WHAT YOU HAVE TO DO :: In the entries below, find the line with "json → B) (x" and the line with "intros _ ?%elem_of_nil|]."; give again those lines and every line between them, exactly.

EXCERPTED RECORDS ::
Lemma count_version_post (version : string) (f : json) (l : list json) :
  length (List.filter (has_version version) (post_of f <$> l))
  = if bool_decide ("post-cdr" = version) then length l else 0%nat.
Proof.
  induction l as [|x l IHl]; [by destruct (bool_decide _)|].
  cbn [fmap list_fmap List.filter]. rewrite has_version_post.
  change (list_fmap json json (post_of f) l) with (post_of f <$> l).
  destruct (bool_decide ("post-cdr" = version)); cbn [length]; by rewrite IHl.
Qed.

Lemma count_version_files_of (version : string) (originals results : list json) :
  length (List.filter (has_version version) (files_of originals results))
  = ((if bool_decide ("pre-cdr" = version) then length originals else 0)
     + (if bool_decide ("post-cdr" = version)
        then sum_list ((λ f, length (List.filter (matches f) results)) <$> originals)
        else 0))%nat.
Proof.
  unfold files_of. induction originals as [|f originals IH].
  - cbn. by destruct (bool_decide _), (bool_decide _).
  - cbn [mbind list_bind]. rewrite List.filter_app, length_app, IH.
    cbn [List.filter]. rewrite has_version_pre.
    assert (Hsum : ∀ (g : json → nat) l,
      sum_list (g <$> (f :: l)) = (g f + sum_list (g <$> l))%nat) by done.
    rewrite Hsum.
    destruct (bool_decide ("pre-cdr" = version)); cbn [length];
      rewrite count_version_post;
      destruct (bool_decide ("post-cdr" = version)); cbn [length]; lia.
Qed.

(** The plan has one pre-CDR entry for each distinct original file and
    one post-CDR entry for each successful result. *)
Lemma plan_counts (results : list json) :
  Forall (λ r, is_success r = true → hashable (field r "file_path") = true) results →
  length (originals_of results []) = U_count results
  ∧ sum_list ((λ f, length (List.filter (matches f) results))
               <$> originals_of results []) = S_count results.
Proof.
  intros Hh. rewrite originals_of_dedup.
  assert (Hp : Forall (λ a, hashable a = true) (success_paths results)).
  { unfold success_paths, successes. induction Hh as [|r results Hr Hrs IH]; [done|].
    cbn. destruct (is_success r) eqn:Hs; [|exact IH]. constructor; [by apply Hr|exact IH]. }
  destruct (dedup_into_spec [] (success_paths results)) as (Hnd & Hha & Hkeys);
    [done|done|constructor|].
  split.
  - unfold U_count. rewrite <- (length_fmap key_of).
    rewrite <- (size_list_to_set (C:=gset pykey) _ Hnd). f_equal.
    apply set_eq. intros k. rewrite !elem_of_list_to_set, Hkeys.
    cbn. rewrite elem_of_nil. tauto.
  - unfold S_count.
    erewrite list_fmap_ext.
    2:{ intros i f Hf. apply matches_occ; [|exact Hh].
        eapply Forall_lookup_1 in Hha; [exact Hha|exact Hf]. }
    transitivity (sum_list ((λ k, occ k (success_paths results))
                    <$> (key_of <$> dedup_into [] (success_paths results)))).
    { by rewrite <- list_fmap_compose. }
    rewrite sum_occ; [by unfold success_paths; rewrite length_fmap|done|].
    intros p Hp'. apply Hkeys. right. by apply list_elem_of_fmap_2.
Qed.

(** ** The plan, up to the order of the set *)

Lemma bind_nil_all {A B} (l : list A) : (x ← l; ([] : list B)) = [].
Proof. induction l as [|x l IH]; [reflexivity|]. cbn. exact IH. Qed.

Lemma bind_singleton_fmap {A B} (f : A → B) (l : list A) :
  (x ← l; [f x]) = f <$> l.
Proof. induction l as [|x l IH]; [reflexivity|]. cbn. by rewrite IH. Qed.

Lemma bind_app_perm {A B} (g k : A → list B) (l : list A) :
  (x ← l; (g x ++ k x)%list) ≡ₚ ((x ← l; g x) ++ (x ← l; k x))%list.
Proof.
  induction l as [|x l IH]; [reflexivity|].
  cbn [mbind list_bind]. rewrite IH, <- !app_assoc.
  apply Permutation_app_head. rewrite !app_assoc.
  apply Permutation_app_tail, Permutation_app_comm.
Qed.

(** The plan is the pre-CDR entries of the originals and the post-CDR
    entries of the results that match them. *)
Lemma files_of_split (originals results : list json) :
  files_of originals results
  ≡ₚ ((pre_of <$> originals)
      ++ (f ← originals; post_of f <$> List.filter (matches f) results))%list.
Proof.
  unfold files_of.
  rewrite <- (bind_singleton_fmap pre_of originals).
  rewrite <- bind_app_perm. reflexivity.
Qed.

Lemma py_eq_miss (x : json) (originals : list json) :
  hashable x = true → Forall (λ a, hashable a = true) originals →
  key_of x ∉ key_of <$> originals →
  Forall (λ f, py_eq x f = false) originals.
Proof.
  intros Hx Hh Hnin. induction Hh as [|f originals Hf Hh IH]; [constructor|].
  rewrite fmap_cons in Hnin. apply not_elem_of_cons in Hnin as [Hne Hnin].
  constructor; [|by apply IH].
  destruct (py_eq x f) eqn:Heq; [|reflexivity].
  apply py_eq_key in Heq; [contradiction|assumption..].
Qed.

(** The member of the set equal to [x] is found, and it is the only
    one. *)
Lemma find_original (x : json) (originals : list json) :
  hashable x = true → Forall (λ a, hashable a = true) originals →
  key_of x ∈ key_of <$> originals →
  ∃ f, List.find (py_eq x) originals = Some f ∧ f ∈ originals
       ∧ py_eq x f = true.
Proof.
  intros Hx Hh. induction Hh as [|f originals Hf Hh IH]; [by intros ?%elem_of_nil|].
  rewrite fmap_cons, elem_of_cons. intros Hin. cbn [List.find].
  destruct (py_eq x f) eqn:Heq.
  - exists f. split; [reflexivity|]. split; [by left|exact Heq].
  - destruct Hin as [Hk|Hin].
    + apply (py_eq_key x f Hx Hf) in Hk. congruence.
    + destruct (IH Hin) as (f' & Hfind & Hf' & Heq'). exists f'.
      split; [exact Hfind|]. split; [by right|exact Heq'].
Qed.

Lemma hit_once {B} (g : json → B) (x : json) (originals : list json) :
  hashable x = true → Forall (λ a, hashable a = true) originals →
  NoDup (key_of <$> originals) → key_of x ∈ key_of <$> originals →
  (f ← originals; if py_eq x f then [g f] else [])
  = [g (default JNull (List.find (py_eq x) originals))].
Proof.
  intros Hx Hh. induction Hh as [|f originals Hf Hh IH]; [by intros _ ?%elem_of_nil|].
  rewrite fmap_cons, NoDup_cons, elem_of_cons. intros [Hnin Hnd] Hin.
  cbn [mbind list_bind List.find].
  destruct (py_eq x f) eqn:Heq.
  - cbn [default app]. f_equal.
    assert (Hmiss : Forall (λ f', py_eq x f' = false) originals).
    { apply py_eq_miss; [assumption..|].
      apply (py_eq_key x f Hx Hf) in Heq. by rewrite Heq. }
    clear IH Hnin Hnd Hin Hh. induction Hmiss as [|f' originals Hf' _ IH']; [reflexivity|].
    cbn [mbind list_bind]. by rewrite Hf'.
  - destruct Hin as [Hk|Hin].
    + apply (py_eq_key x f Hx Hf) in Hk. congruence.
    + cbn [app]. by apply IH.
Qed.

TASK OUTPUT ::
Lemma hit_once {B} (g : json → B) (x : json) (originals : list json) :
  hashable x = true → Forall (λ a, hashable a = true) originals →
  NoDup (key_of <$> originals) → key_of x ∈ key_of <$> originals →
  (f ← originals; if py_eq x f then [g f] else [])
  = [g (default JNull (List.find (py_eq x) originals))].
Proof.
  intros Hx Hh. induction Hh as [|f originals Hf Hh IH]; [by intros _ ?%elem_of_nil|].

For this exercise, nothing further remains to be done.